The line with "by apply foldl_dump_field_delete." marks where to begin. Please copy it and each line after it to the end of the records below, exactly.
-- DATA FOR THIS TASK follows --
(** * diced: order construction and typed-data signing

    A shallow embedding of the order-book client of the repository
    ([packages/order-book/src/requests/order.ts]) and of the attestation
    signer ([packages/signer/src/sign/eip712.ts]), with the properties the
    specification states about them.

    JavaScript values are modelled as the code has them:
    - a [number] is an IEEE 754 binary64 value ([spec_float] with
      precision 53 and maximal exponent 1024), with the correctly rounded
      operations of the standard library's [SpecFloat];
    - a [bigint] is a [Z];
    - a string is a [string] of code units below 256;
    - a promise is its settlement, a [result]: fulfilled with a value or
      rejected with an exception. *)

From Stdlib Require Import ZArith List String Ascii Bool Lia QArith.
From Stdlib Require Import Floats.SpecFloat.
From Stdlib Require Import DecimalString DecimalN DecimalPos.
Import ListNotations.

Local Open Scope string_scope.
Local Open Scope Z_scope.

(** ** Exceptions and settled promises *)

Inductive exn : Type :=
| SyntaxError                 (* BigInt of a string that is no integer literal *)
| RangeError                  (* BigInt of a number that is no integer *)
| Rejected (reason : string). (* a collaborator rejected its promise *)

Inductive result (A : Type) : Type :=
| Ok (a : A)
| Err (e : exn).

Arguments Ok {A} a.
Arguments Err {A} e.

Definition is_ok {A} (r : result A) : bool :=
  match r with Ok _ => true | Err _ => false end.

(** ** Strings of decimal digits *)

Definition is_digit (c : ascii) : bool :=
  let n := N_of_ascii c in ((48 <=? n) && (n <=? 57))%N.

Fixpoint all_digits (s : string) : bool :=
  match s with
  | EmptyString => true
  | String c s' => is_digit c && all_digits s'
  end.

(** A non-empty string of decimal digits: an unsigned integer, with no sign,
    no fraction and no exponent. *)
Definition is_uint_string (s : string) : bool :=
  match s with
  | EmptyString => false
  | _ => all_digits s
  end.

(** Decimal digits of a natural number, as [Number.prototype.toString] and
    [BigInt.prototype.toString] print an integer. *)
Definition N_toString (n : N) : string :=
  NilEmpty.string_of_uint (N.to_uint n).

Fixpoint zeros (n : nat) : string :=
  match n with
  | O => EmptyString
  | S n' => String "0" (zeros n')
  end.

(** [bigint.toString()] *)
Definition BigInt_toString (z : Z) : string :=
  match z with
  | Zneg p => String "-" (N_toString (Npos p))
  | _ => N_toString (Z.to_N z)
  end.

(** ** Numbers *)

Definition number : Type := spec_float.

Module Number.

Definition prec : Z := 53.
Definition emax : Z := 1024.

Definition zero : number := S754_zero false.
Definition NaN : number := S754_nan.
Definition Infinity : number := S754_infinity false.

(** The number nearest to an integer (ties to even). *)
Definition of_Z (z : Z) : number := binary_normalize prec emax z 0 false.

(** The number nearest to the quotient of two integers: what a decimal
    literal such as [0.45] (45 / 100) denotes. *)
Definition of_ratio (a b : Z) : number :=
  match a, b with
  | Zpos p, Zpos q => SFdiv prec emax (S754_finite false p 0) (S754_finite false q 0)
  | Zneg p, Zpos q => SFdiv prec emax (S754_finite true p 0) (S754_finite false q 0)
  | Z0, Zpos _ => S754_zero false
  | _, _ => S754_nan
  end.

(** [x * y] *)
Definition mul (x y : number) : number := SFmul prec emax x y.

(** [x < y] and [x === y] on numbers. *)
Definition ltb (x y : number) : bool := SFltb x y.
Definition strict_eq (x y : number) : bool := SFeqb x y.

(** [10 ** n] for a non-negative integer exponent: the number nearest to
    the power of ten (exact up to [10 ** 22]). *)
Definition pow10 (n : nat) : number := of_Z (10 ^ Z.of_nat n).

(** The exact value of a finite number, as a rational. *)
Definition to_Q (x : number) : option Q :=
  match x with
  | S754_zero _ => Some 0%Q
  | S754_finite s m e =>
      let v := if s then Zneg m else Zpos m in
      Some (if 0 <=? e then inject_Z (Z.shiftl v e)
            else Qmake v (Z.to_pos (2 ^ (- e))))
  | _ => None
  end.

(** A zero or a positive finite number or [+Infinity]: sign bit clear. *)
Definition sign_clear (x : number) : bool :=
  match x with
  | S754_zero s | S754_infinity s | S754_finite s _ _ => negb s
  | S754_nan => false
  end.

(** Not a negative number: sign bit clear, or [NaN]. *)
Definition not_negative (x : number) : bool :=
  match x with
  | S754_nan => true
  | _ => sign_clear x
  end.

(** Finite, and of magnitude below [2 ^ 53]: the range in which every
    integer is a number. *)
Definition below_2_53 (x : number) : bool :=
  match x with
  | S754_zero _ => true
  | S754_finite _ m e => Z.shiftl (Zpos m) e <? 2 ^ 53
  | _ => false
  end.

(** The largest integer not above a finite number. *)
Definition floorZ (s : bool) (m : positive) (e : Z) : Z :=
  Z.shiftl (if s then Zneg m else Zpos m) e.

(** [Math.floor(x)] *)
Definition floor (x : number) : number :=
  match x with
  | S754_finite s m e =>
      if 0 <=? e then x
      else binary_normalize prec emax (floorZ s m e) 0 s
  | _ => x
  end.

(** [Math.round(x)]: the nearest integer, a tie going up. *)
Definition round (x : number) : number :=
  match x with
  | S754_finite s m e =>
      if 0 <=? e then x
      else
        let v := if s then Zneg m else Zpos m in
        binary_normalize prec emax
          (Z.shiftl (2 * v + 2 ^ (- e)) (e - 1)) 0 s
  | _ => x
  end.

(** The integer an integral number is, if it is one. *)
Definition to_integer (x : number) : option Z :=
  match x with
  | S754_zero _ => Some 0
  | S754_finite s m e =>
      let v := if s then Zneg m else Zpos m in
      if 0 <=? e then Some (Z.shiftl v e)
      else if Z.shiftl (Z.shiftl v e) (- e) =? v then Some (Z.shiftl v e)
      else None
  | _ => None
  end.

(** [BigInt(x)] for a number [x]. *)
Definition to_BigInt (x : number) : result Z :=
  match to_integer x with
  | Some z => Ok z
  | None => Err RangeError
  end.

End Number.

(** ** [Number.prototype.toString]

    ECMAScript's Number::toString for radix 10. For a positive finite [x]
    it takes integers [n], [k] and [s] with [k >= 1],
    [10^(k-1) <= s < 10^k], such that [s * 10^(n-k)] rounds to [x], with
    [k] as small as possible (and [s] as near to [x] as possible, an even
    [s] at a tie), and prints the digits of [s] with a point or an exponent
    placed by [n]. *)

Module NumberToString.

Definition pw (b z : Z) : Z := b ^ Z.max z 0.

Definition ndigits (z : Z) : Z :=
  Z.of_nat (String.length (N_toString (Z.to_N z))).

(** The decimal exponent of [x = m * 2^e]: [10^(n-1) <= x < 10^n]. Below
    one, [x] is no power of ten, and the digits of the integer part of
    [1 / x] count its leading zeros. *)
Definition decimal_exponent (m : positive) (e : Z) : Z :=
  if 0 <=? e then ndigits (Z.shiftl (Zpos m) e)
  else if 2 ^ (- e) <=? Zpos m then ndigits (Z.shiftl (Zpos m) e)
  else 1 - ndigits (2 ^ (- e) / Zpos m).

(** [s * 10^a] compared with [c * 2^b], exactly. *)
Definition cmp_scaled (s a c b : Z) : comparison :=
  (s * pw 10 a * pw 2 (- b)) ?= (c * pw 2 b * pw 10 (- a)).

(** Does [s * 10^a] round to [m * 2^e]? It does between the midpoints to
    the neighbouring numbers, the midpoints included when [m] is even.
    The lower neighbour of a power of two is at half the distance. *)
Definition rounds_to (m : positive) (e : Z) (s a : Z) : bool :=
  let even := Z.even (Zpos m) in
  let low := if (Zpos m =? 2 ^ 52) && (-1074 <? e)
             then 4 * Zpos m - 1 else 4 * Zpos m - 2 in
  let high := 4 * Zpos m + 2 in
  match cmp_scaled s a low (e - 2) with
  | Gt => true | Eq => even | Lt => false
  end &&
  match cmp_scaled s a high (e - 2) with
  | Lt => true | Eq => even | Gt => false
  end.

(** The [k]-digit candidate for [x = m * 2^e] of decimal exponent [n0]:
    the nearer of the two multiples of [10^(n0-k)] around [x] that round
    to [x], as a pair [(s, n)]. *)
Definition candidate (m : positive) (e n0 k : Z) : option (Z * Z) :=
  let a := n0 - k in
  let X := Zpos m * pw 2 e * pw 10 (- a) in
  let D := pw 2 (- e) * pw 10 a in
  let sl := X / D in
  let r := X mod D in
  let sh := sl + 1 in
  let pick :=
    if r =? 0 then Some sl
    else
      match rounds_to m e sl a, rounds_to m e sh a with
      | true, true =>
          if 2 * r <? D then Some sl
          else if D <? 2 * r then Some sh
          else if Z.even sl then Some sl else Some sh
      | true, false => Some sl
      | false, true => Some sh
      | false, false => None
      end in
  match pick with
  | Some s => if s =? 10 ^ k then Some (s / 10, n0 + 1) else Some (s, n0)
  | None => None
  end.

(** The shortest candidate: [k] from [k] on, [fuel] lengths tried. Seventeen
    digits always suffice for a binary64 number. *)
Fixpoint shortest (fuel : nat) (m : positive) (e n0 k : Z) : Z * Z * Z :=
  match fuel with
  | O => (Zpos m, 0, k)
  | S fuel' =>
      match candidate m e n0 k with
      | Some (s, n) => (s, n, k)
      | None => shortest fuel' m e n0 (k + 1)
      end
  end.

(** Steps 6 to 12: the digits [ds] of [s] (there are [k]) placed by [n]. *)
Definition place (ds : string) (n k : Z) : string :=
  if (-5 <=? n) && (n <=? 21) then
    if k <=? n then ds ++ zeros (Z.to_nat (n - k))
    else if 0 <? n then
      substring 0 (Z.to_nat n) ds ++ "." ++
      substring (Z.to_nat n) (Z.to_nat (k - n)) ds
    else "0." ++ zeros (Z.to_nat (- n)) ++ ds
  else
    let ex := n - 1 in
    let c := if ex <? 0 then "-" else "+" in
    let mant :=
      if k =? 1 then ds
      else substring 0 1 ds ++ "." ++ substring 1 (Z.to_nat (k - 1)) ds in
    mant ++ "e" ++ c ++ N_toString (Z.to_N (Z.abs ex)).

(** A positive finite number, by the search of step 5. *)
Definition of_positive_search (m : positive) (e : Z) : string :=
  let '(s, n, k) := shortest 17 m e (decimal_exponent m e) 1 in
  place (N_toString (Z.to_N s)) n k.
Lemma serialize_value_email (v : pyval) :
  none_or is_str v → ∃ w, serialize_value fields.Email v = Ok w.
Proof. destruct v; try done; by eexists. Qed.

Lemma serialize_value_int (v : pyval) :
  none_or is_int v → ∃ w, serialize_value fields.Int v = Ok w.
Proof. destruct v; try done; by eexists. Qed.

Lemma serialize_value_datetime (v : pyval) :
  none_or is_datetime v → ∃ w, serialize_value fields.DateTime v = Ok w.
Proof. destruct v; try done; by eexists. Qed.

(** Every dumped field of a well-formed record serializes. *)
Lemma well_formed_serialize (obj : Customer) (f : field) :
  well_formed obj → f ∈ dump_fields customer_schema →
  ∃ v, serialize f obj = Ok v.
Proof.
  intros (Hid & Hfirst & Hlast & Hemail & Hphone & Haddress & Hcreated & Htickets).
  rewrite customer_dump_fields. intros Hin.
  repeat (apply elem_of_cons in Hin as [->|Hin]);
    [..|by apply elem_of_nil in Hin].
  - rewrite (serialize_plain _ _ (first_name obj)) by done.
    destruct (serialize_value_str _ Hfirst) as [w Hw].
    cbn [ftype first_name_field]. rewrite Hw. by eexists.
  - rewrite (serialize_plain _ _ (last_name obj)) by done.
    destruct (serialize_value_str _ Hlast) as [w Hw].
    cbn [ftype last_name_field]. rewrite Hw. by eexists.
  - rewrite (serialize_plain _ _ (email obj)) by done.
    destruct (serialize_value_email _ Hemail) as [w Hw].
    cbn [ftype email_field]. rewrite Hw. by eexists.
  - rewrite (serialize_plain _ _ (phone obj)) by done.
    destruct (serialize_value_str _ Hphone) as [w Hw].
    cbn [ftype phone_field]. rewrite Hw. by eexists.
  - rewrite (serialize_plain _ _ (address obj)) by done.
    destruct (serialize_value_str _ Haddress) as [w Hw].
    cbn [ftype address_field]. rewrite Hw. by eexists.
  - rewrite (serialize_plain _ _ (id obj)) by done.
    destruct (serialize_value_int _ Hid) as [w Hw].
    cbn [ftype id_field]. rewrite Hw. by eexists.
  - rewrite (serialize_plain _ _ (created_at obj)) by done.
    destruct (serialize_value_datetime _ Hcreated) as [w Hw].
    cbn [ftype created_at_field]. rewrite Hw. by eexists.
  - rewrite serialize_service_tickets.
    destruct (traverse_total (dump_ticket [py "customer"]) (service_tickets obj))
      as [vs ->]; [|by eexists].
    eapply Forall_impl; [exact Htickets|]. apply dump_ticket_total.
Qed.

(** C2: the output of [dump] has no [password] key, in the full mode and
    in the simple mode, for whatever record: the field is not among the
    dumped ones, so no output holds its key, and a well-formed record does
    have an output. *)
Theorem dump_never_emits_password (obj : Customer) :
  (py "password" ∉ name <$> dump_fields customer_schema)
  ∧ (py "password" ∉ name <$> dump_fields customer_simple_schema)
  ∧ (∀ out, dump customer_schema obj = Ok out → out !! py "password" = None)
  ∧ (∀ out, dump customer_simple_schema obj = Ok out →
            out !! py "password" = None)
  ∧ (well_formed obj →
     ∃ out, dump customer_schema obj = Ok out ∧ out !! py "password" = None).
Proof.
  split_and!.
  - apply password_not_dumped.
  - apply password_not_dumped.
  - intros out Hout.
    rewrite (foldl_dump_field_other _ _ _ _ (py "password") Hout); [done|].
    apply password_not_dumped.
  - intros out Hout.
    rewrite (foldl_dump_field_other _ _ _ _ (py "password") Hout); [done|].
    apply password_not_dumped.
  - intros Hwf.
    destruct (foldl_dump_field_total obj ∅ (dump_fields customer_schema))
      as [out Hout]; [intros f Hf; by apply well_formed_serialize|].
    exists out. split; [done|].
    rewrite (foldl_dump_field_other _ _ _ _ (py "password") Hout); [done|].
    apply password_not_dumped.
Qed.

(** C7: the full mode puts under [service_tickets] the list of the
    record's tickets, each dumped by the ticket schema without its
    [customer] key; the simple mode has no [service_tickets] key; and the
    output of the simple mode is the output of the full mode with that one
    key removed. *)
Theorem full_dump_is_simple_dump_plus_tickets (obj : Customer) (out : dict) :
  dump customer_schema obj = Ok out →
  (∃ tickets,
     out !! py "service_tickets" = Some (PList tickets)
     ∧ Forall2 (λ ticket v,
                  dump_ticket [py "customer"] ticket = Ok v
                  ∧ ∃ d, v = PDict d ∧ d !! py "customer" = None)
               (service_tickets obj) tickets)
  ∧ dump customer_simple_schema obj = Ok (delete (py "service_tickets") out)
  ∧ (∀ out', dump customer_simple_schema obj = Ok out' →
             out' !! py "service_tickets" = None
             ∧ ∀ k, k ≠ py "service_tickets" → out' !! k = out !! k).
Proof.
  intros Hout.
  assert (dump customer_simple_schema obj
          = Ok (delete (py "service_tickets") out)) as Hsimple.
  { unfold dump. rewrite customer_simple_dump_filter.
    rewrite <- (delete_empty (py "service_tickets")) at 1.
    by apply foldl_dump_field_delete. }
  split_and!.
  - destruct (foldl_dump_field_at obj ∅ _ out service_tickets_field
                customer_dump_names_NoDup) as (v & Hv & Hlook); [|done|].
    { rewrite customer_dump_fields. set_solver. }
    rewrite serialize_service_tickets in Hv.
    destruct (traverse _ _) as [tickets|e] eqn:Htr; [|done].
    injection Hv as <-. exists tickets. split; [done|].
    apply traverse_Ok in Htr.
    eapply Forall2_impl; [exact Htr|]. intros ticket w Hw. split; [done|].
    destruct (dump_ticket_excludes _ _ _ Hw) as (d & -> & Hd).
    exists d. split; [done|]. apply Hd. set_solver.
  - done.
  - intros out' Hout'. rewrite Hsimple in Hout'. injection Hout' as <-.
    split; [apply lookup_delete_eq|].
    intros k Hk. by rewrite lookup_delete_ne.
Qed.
-- DATA FOR THIS TASK concluded --
*EXERCISE SOLUTION:*
    by apply foldl_dump_field_delete. }
  split_and!.
  - destruct (foldl_dump_field_at obj ∅ _ out service_tickets_field
                customer_dump_names_NoDup) as (v & Hv & Hlook); [|done|].
    { rewrite customer_dump_fields. set_solver. }
    rewrite serialize_service_tickets in Hv.
    destruct (traverse _ _) as [tickets|e] eqn:Htr; [|done].
    injection Hv as <-. exists tickets. split; [done|].
    apply traverse_Ok in Htr.
    eapply Forall2_impl; [exact Htr|]. intros ticket w Hw. split; [done|].
    destruct (dump_ticket_excludes _ _ _ Hw) as (d & -> & Hd).
    exists d. split; [done|]. apply Hd. set_solver.
  - done.
  - intros out' Hout'. rewrite Hsimple in Hout'. injection Hout' as <-.
    split; [apply lookup_delete_eq|].
    intros k Hk. by rewrite lookup_delete_ne.
Qed.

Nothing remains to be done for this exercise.